Issue preclusion may be used offensively, i.e. by a party to make out one or more elements of a new claim (be it a new claim against the same party or same claim against a new party), or defensively, i.e. by a party to preclude re-litigation of an issue already decided unfavourably to the opposing party.

The Court of Appeal helpfully set out the test which must be satisfied by the party wishing to invoke issue preclusion:

“[F]our conditions must be satisfied, namely (1) that the judgment must be given by a foreign court of competent jurisdiction; (2) that the judgment must be final and conclusive and on the merits; (3) that there must be identity of parties; and (4) that there must be identity of subject matter, which means that the issue decided by the foreign court must be the same as that arising in the English proceedings.

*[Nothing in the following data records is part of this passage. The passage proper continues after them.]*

(** ** Decoders of the structured types *)

Lemma for_each_ok_iff {A B} (f : A -> result B) (l : list A) :
  (exists ys, for_each f l = Ok ys) <->
  List.Forall (fun x => exists y, f x = Ok y) l.
Proof.
  induction l as [|x l IH]; cbn [for_each].
  - split; [constructor | intros _; exists []; reflexivity].
  - split.
    + intros [ys H]. destruct (f x) as [y|] eqn:E; [|discriminate].
      cbn [mbind result_bind] in H.
      destruct (for_each f l) as [ys'|]; [|discriminate].
      constructor; [exists y; exact E | apply IH; exists ys'; reflexivity].
    + intros H. inversion H as [|? ? [y Hy] Hl]; subst.
      apply IH in Hl. destruct Hl as [ys Hys]. exists (y :: ys).
      rewrite Hy. cbn [mbind result_bind]. rewrite Hys. reflexivity.
Qed.

(** Splitting every entry and then reading the fields of each succeeds
    exactly when it succeeds on each entry, and gives one value per
    entry. *)
Lemma decode_entries (fields : list string -> result (gmap string string))
    (rr : list string) :
  ((exists d,
      (vs ← split_all rr; ds ← for_each fields vs;
       Ok ({[ "values" := DFieldsList ds ]} : gmap string dval)) = Ok d) <->
   List.Forall (fun g => exists ts, shlex_split g = Ok ts /\
                                    exists y, fields ts = Ok y) rr) /\
  (forall d,
      (vs ← split_all rr; ds ← for_each fields vs;
       Ok ({[ "values" := DFieldsList ds ]} : gmap string dval)) = Ok d ->
      exists ds, d = {[ "values" := DFieldsList ds ]} /\
                 length ds = length rr).
Proof.
  unfold split_all. split; [split|].
  - intros [d H].
    destruct (for_each shlex_split rr) as [vs|] eqn:Es; [|discriminate].
    cbn [mbind result_bind] in H.
    destruct (for_each fields vs) as [ds|] eqn:Ef; [|discriminate].
    clear H d. revert vs ds Es Ef.
    induction rr as [|g rr IH]; intros vs ds Es Ef; [constructor|].
    cbn [for_each] in Es.
    destruct (shlex_split g) as [ts|] eqn:Eg; [|discriminate].
    cbn [mbind result_bind] in Es.
    destruct (for_each shlex_split rr) as [vs'|] eqn:Es'; [|discriminate].
    cbn [mbind result_bind] in Es. injection Es as <-.
    cbn [for_each] in Ef.
    destruct (fields ts) as [y|] eqn:Ey; [|discriminate].
    cbn [mbind result_bind] in Ef.
    destruct (for_each fields vs') as [ds'|] eqn:Ef'; [|discriminate].
    constructor.
    + exists ts. split; [exact Eg | exists y; exact Ey].
    + apply (IH vs' ds' eq_refl Ef').
  - induction rr as [|g rr IH]; intros H.
    + eexists. reflexivity.
    + inversion H as [|? ? [ts [Hts [y Hy]]] Hrr]; subst.
      destruct (IH Hrr) as [d Hd]. cbn [for_each]. rewrite Hts.
      cbn [mbind result_bind].
      destruct (for_each shlex_split rr) as [vs|]; [|discriminate].
      cbn [mbind result_bind for_each] in *. rewrite Hy.
      cbn [mbind result_bind].
      destruct (for_each fields vs) as [ds|]; [|discriminate].
      eexists. reflexivity.
  - intros d H.
    destruct (for_each shlex_split rr) as [vs|] eqn:Es; [|discriminate].
    cbn [mbind result_bind] in H.
    destruct (for_each fields vs) as [ds|] eqn:Ef; [|discriminate].
    cbn [mbind result_bind] in H. injection H as <-.
    exists ds. split; [reflexivity|].
    rewrite (for_each_length _ _ _ Ef). apply (for_each_length _ _ _ Es).
Qed.
(** * An in-memory task manager: [task_manager.py]

    A shallow embedding of the classes [Task] and [TaskManager] and the
    properties of their methods.

    Python objects are modelled by their address: a reference to a [Task] is
    the address of the object, the object heap maps addresses to the fields
    of the live objects, and the builtin [id] of an object is its address.
    The two things the runtime chooses, the address of a new object and the
    reading of the clock, are explicit arguments of the constructor. *)

From Stdlib Require Import ZArith String Ascii List Bool Lia DecimalString.
From stdpp Require Import gmap strings list fin_maps relations.

(** ** Strings

    A [string] is a Python [str] whose code points are below 256, one
    [ascii] per code point. *)

Module Str.

(** [str.lower] on one code point below 256: the capitals A-Z, and the
    Latin-1 capitals U+00C0-U+00D6 and U+00D8-U+00DE, move up by 32; every
    other code point is its own lowercase. *)
Definition lower_char (c : ascii) : ascii :=
  let n := nat_of_ascii c in
  if (Nat.leb 65 n && Nat.leb n 90)
     || (Nat.leb 192 n && Nat.leb n 214)
     || (Nat.leb 216 n && Nat.leb n 222)
  then ascii_of_nat (n + 32)
  else c.

(** [s.lower()] *)
Fixpoint lower (s : string) : string :=
  match s with
  | EmptyString => EmptyString
  | String c s' => String (lower_char c) (lower s')
  end.

(** [s.startswith(p)] *)
Fixpoint startswith (p s : string) : bool :=
  match p, s with
  | EmptyString, _ => true
  | String _ _, EmptyString => false
  | String a p', String b s' => if Ascii.eqb a b then startswith p' s' else false
  end.

(** [sub in s]: [sub] occurs in [s] at some position. *)
Fixpoint contains (sub s : string) : bool :=
  startswith sub s
  || match s with
     | EmptyString => false
     | String _ s' => contains sub s'
     end.

(** What [sub in s] is to mean: [s] is [sub] with text before and after. *)
Definition substring_of (sub s : string) : Prop :=
  exists before after : string, s = before +:+ sub +:+ after.

End Str.

(** ** Exceptions and results *)

Inductive exn : Type :=
| ValueError (msg : string)
| IndexError (msg : string).

Inductive result (A : Type) : Type :=
| Return (a : A)
| Raise (e : exn).

Arguments Return {A} a.
Arguments Raise {A} e.

(** ** class Task *)

Module Task.

Record t : Type := mk {
  id : Z;
  title : string;
  description : string;
  priority : string;
  completed : bool;
  created_at : Z
}.

(** [Task.__init__]: [self] is the address the runtime gave the new
    object, [now] the value of [datetime.now()]. *)
Definition init (self now : Z) (title description priority : string) : t :=
  {| id := self;
     title := title;
     description := description;
     priority := Str.lower priority;
     completed := false;
     created_at := now |}.

(** [Task.mark_complete]: the fields of the object after the call. *)
Definition mark_complete (self : t) : t :=
  {| id := id self;
     title := title self;
     description := description self;
     priority := priority self;
     completed := true;
     created_at := created_at self |}.

End Task.

(** ** The object heap and the store *)

(** The live [Task] objects by address, and the list [self.tasks] of one
    [TaskManager]: a list of references. *)
Record world : Type := World {
  heap : gmap Z Task.t;
  tasks : list Z
}.

(** [TaskManager()] in a heap with no tasks. *)
Definition initial : world := {| heap := ∅; tasks := [] |}.
(** C4.  On a configuration whose elements carry their text, the engine
    name that [LoadConfig] reads, and then looks up, is the text of the
    first [<engine>] child, and "ogre" when the element is null or has no
    such child; the scene name becomes the text of the first [<scene>]
    child and stays as it was without one. *)
Theorem LoadConfig_engine_and_scene_names
        (_pluginElem : option XMLElement) st :
  wellFormedConfig _pluginElem = true ->
  exists (engineName : string) (objInfos : list ObjInfo) p',
    LoadConfig_configuration _pluginElem (self st)
    = Ok (engineName, objInfos, p') /\
    match _pluginElem with
    | None => engineName = "ogre"
    | Some e =>
        match FirstChildElement "engine" e with
        | None => engineName = "ogre"
        | Some c => GetText c = Some engineName
        end
    end /\
    match _pluginElem with
    | None => sceneName p' = sceneName (self st)
    | Some e =>
        match FirstChildElement "scene" e with
        | None => sceneName p' = sceneName (self st)
        | Some c => GetText c = Some (sceneName p')
        end
    end /\
    (layout (self st) <> Some [] ->
     exists st',
       LoadConfig _pluginElem st = Ok st' /\
       engine (self st') = rendering_engine (world st) engineName /\
       sceneName (self st') = sceneName p').
Proof.
  intros Hwf.
  exists (expectedEngineName _pluginElem), (expectedObjInfos _pluginElem),
    (set_sceneName (expectedSceneName _pluginElem (sceneName (self st)))
                   (self st)).
  split; [|split; [|split]].
  - now apply LoadConfig_configuration_ok.
  - destruct _pluginElem as [e|]; [|reflexivity]. simpl in *.
    apply andb_true_iff in Hwf as [Hwf _].
    apply andb_true_iff in Hwf as [Heng _].
    destruct (FirstChildElement "engine" e) as [c|] eqn:Hc; [|reflexivity].
    now apply (textOf_GetText _ c Heng).
  - destruct _pluginElem as [e|]; [|reflexivity]. simpl in *.
    apply andb_true_iff in Hwf as [Hwf _].
    apply andb_true_iff in Hwf as [_ Hscene].
    destruct (FirstChildElement "scene" e) as [c|] eqn:Hc; [|reflexivity].
    now apply (textOf_GetText _ c Hscene).
  - intros Hl.
    destruct (LoadConfig_returns _pluginElem st Hwf Hl)
      as (st' & Hrun & _ & _ & He & Hs).
    exists st'. cbn. auto.
Qed.

(** C5.  On a configuration whose elements carry their text, the objects
    to insert are one per [<insert>] child, in document order; the pose of
    each is read from the text of the first [<pose>] child of its
    [<insert>] and is the zero pose without one, and its colour is read
    from the first [<color>] child and is (0.7, 0.7, 0.7, 1.0) without
    one. *)
Theorem LoadConfig_objInfos (_pluginElem : option XMLElement) p :
  wellFormedConfig _pluginElem = true ->
  exists (engineName : string) (objInfos : list ObjInfo) p',
    LoadConfig_configuration _pluginElem p = Ok (engineName, objInfos, p') /\
    Forall2
      (fun (insertElem : XMLElement) (objInfo : ObjInfo) =>
         match FirstChildElement "pose" insertElem with
         | None => pose objInfo = (mkPose3d 0 0 0 0 0 0)%Q
         | Some c =>
             exists t, GetText c = Some t /\
                       pose objInfo = read_Pose3d t (mkPose3d 0 0 0 0 0 0)%Q
         end /\
         match FirstChildElement "color" insertElem with
         | None => color objInfo = (mkColor 0.7 0.7 0.7 1.0)%Q
         | Some c =>
             exists t, GetText c = Some t /\
                       color objInfo
                       = read_Color t (mkColor 0.7 0.7 0.7 1.0)%Q
         end)
      match _pluginElem with
      | None => []
      | Some e => insertElements (Children e)
      end
      objInfos.
Proof.
  intros Hwf.
  exists (expectedEngineName _pluginElem), (expectedObjInfos _pluginElem),
    (set_sceneName (expectedSceneName _pluginElem (sceneName p)) p).
  split; [now apply LoadConfig_configuration_ok|].
  destruct _pluginElem as [e|]; [|constructor].
  simpl in Hwf. apply andb_true_iff in Hwf as [_ Hins].
  unfold expectedObjInfos.
  induction (insertElements (Children e)) as [|ins inserts IH];
    simpl in *; constructor.
  - apply andb_true_iff in Hins as [Hwf _].
    apply andb_true_iff in Hwf as [Hpose Hcolor].
    unfold expectedObjInfo; cbn [pose color]. split.
    + destruct (FirstChildElement "pose" ins) as [c|] eqn:Hc;
        [|reflexivity].
      exists (textOf c). split; [|reflexivity].
      now apply (textOf_GetText _ c Hpose).
    + destruct (FirstChildElement "color" ins) as [c|] eqn:Hc;
        [|reflexivity].
      exists (textOf c). split; [|reflexivity].
      now apply (textOf_GetText _ c Hcolor).
  - apply IH. now apply andb_true_iff in Hins as [_ ?].
Qed.


(** C8.  The plugin has no layout yet and its deletion was not requested.
    If the engine is not found, or the engine is found and the scene is
    not, [LoadConfig] installs a layout that holds the error message in a
    label and nothing else, and returns: the refresh slot is not entered,
    so there is neither a list of objects nor a button. *)
Theorem LoadConfig_error_label (_pluginElem : option XMLElement) st :
  wellFormedConfig _pluginElem = true ->
  deleteLaterRequested (self st) = false ->
  layout (self st) = None ->
  let engineName := expectedEngineName _pluginElem in
  let scene := expectedSceneName _pluginElem (sceneName (self st)) in
  forall error : string,
    (rendering_engine (world st) engineName = None /\
     error = ("Engine " ++ dquote ++ engineName ++ dquote ++
              " not supported, plugin won't work.")%string) \/
    (exists e, rendering_engine (world st) engineName = Some e /\
               SceneByName (world st) e scene = None /\
               error = ("Scene " ++ dquote ++ scene ++ dquote ++
                        " not found, plugin won't work.")%string) ->
    exists st',
      LoadConfig _pluginElem st = Ok st' /\
      layout (self st') = Some [QLabel error] /\
      calls st' = calls st ++ [CallWarn error] /\
      objs (self st') = objs (self st) /\
      world st' = world st.
Proof.
  intros Hwf Hdl Hl engineName scene error Hcase.
  rewrite (LoadConfig_cases _ _ Hwf). cbn zeta.
  assert (Hdl' : deleteLaterRequested (configured _pluginElem st) = false)
    by exact Hdl.
  rewrite !Hdl'.
  change (engine (configured _pluginElem st))
    with (rendering_engine (world st) engineName).
  change (sceneName (configured _pluginElem st)) with scene.
  destruct Hcase as [[He ->] | (e & He & Hsc & ->)].
  - rewrite He. eexists; split; [reflexivity|].
    unfold with_self, setLayout; cbn. rewrite Hl. cbn. auto.
  - rewrite He, Hsc. eexists; split; [reflexivity|].
    unfold with_self, setLayout; cbn. rewrite Hl. cbn. auto.
Qed.
(** X13. Decisions are recorded under the top of the window they are
    emitted for, and a location change clears the table of the window that
    changed location: so a decision emitted for a frame, for an origin
    other than the empty string and [__proto__], survives a location change
    of that frame, and is read back from the tab's top window. *)
Theorem frame_navigation_keeps_decision msg frame topObject topWin h
    aFlags w :
  win_top frame = Some topWin →
  win_id topObject = top_id topWin →
  win_id frame ≠ top_id topWin →
  h ≠ "" →
  h ≠ "__proto__" →
  ∃ table,
    (getCurrentSettings topObject
       (onLocationChange aFlags frame
          (emit_update_settings msg (WObject frame) h w).1).1).2
      = Ok table ∧
    table !! h = Some (JStr msg).
Proof.
  intros Htop Hid Hframe Hh Hproto.
  destruct (emit_update_settings_ledger msg frame topWin h w Htop Hh Hproto)
    as (table & Htable & Hentry).
  exists table. split; [|done].
  unfold getCurrentSettings, onLocationChange, clearSettingsListener.
  unfold_M. rewrite Hid. case_match; simpl.
  - rewrite lookup_delete_ne by done. by rewrite Htable.
  - by rewrite Htable.
Qed.
(** [max(l)] and [min(l)]: [ValueError] on an empty sequence; an item
    replaces the running one when it is strictly larger (smaller). *)
Definition py_max (l : list R) : Exc R :=
  match l with
  | [] => Raise "ValueError: max() arg is an empty sequence"
  | x :: r => Ok (fold_left (fun acc y => if n_ltb acc y then y else acc) r x)
  end.

Definition py_min (l : list R) : Exc R :=
  match l with
  | [] => Raise "ValueError: min() arg is an empty sequence"
  | x :: r => Ok (fold_left (fun acc y => if n_ltb y acc then y else acc) r x)
  end.

(** [sma] *)
Definition sma_point (prices : list R) (period i : Z) : Exc (option R) :=
  if Z.ltb i (period - 1) then Ok None
  else x <-? div_int (py_sum (py_slice prices (i - period + 1) (i + 1))) period ;;
       Ok (Some x).

Definition sma (prices : list R) (period : Z) : Exc (list (option R)) :=
  if Z.ltb (py_len prices) period then Ok (py_nones (py_len prices))
  else exc_map (sma_point prices period) (py_range 0 (py_len prices)).

(** [ema]: the loop appends [alpha * prices[i] + (1 - alpha) * ema_values[-1]]. *)
Fixpoint ema_loop (prices : list R) (alpha : R) (idx : list Z)
    (ema_values : list (option R)) : Exc (list (option R)) :=
  match idx with
  | [] => Ok ema_values
  | i :: rest =>
      p <-? py_index prices i ;;
      last <-? py_index ema_values (-1) ;;
      match last with
      | None => Raise "TypeError: unsupported operand type(s) for *: 'float' and 'NoneType'"
      | Some l =>
          ema_loop prices alpha rest
            (ema_values ++ [Some (n_add (n_mul alpha p) (n_mul (n_sub (n_of_Z 1) alpha) l))])
      end
  end.

Definition ema (prices : list R) (period : Z) : Exc (list (option R)) :=
  if Z.ltb (py_len prices) period then Ok (py_nones (py_len prices))
  else alpha <-? div_int (n_of_Z 2) (period + 1) ;;
       first <-? div_int (py_sum (py_slice prices 0 period)) period ;;
       ema_loop prices alpha (py_range period (py_len prices))
         (py_nones (period - 1) ++ [Some first]).

(** [rsi] *)
Definition deltas (prices : list R) : list R :=
  map (fun '(a, b) => n_sub b a) (combine prices (tl prices)).

(** [max(delta, 0)] and [abs(min(delta, 0))] *)
Definition gain (d : R) : R := if n_ltb d n_zero then n_of_Z 0 else d.
Definition loss (d : R) : R := n_abs (if n_ltb n_zero d then n_of_Z 0 else d).

Definition rsi_point (avg_gain avg_loss : R) : R :=
  if n_eqb avg_loss n_zero then n_of_Z 100
  else let rs := n_div avg_gain avg_loss in
       n_sub (n_of_Z 100) (n_div (n_of_Z 100) (n_add (n_of_Z 1) rs)).

Fixpoint rsi_loop (gains losses : list R) (period : Z) (idx : list Z)
    (avg_gain avg_loss : R) : Exc (list (option R)) :=
  match idx with
  | [] => Ok []
  | i :: rest =>
      g <-? py_index gains i ;;
      ag <-? div_int (n_add (n_mul avg_gain (n_of_Z (period - 1))) g) period ;;
      l <-? py_index losses i ;;
      al <-? div_int (n_add (n_mul avg_loss (n_of_Z (period - 1))) l) period ;;
      vs <-? rsi_loop gains losses period rest ag al ;;
      Ok (Some (rsi_point ag al) :: vs)
  end.

Definition rsi (prices : list R) (period : Z) : Exc (list (option R)) :=
  if Z.ltb (py_len prices) (period + 1) then Ok (py_nones (py_len prices))
  else
    let ds := deltas prices in
    let gains := map gain ds in
    let losses := map loss ds in
    avg_gain <-? div_int (py_sum (py_slice gains 0 period)) period ;;
    avg_loss <-? div_int (py_sum (py_slice losses 0 period)) period ;;
    vs <-? rsi_loop gains losses period (py_range period (py_len ds)) avg_gain avg_loss ;;
    Ok (py_nones period ++ [Some (rsi_point avg_gain avg_loss)] ++ vs).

Good Challenger Navegante SA v Metalexportimport SA, [2003] EWCA Civ 1668

The meaning of the third element, “identity of parties,” has been subject to considerable debate. The leading case explaining the third factor is Gleeson v J Wippell & Co Ltd, [1977] 1 W.L.R. 510.

In Gleeson, the court explained that the question is one of “privity.” In particular, whether there is “privity either of blood, of title, or of interest” between the party to be silenced and a party to the prior proceedings. The last item—privity of interest—recognised a category of parties wider than those who were mere successors to the original claim but was admittedly “protean” and difficult to define.

According to the Gleeson court, any understanding of privity of interest must be tempered by certain principles of justice:Any contention which leads to the conclusion that a person is liable to be condemned unheard is plainly open to the gravest of suspicions. A defendant ought to be able to put his own defence in his own way, and to call his own evidence. He ought not to be concluded by the failure of the defence and evidence adduced by another defendant in other proceedings unless his standing in those other proceedings justifies the conclusion that a decision against the defendant in them ought fairly and truly to be said to be in substance a decision against him.


Held

Privity of interest can suffice to establish issue estoppel against a non-party to an earlier arbitration. The correct test for “privity of interest” is that which was laid out in Gleeson.

The unique features of arbitration will necessary mean the categories of privies is narrower:

  1. The contractual foundation of arbitration significantly impacts the ability of third parties… to participate in the arbitration and to challenge any award;
  2. Even where an arbitration institution’s rules allow for the possibility of joining an arbitration is circumscribed and of uncertain effect, as against the power of the court to join an interested party or the power of a non-party to apply to vary or set aside a court judgment;
  3. The Arbitration Act 1996 does not give the same powers to non-parties to the arbitration agreement as to agreement parties, even where non-parties participate in the arbitral proceedings (for example, in removing an arbitrator or making a Section 69 challenge); and
  4. Confidentiality militates against the award binding non-parties save in exceptional cases.

The court then concluded that there could be no such privity in the case before it.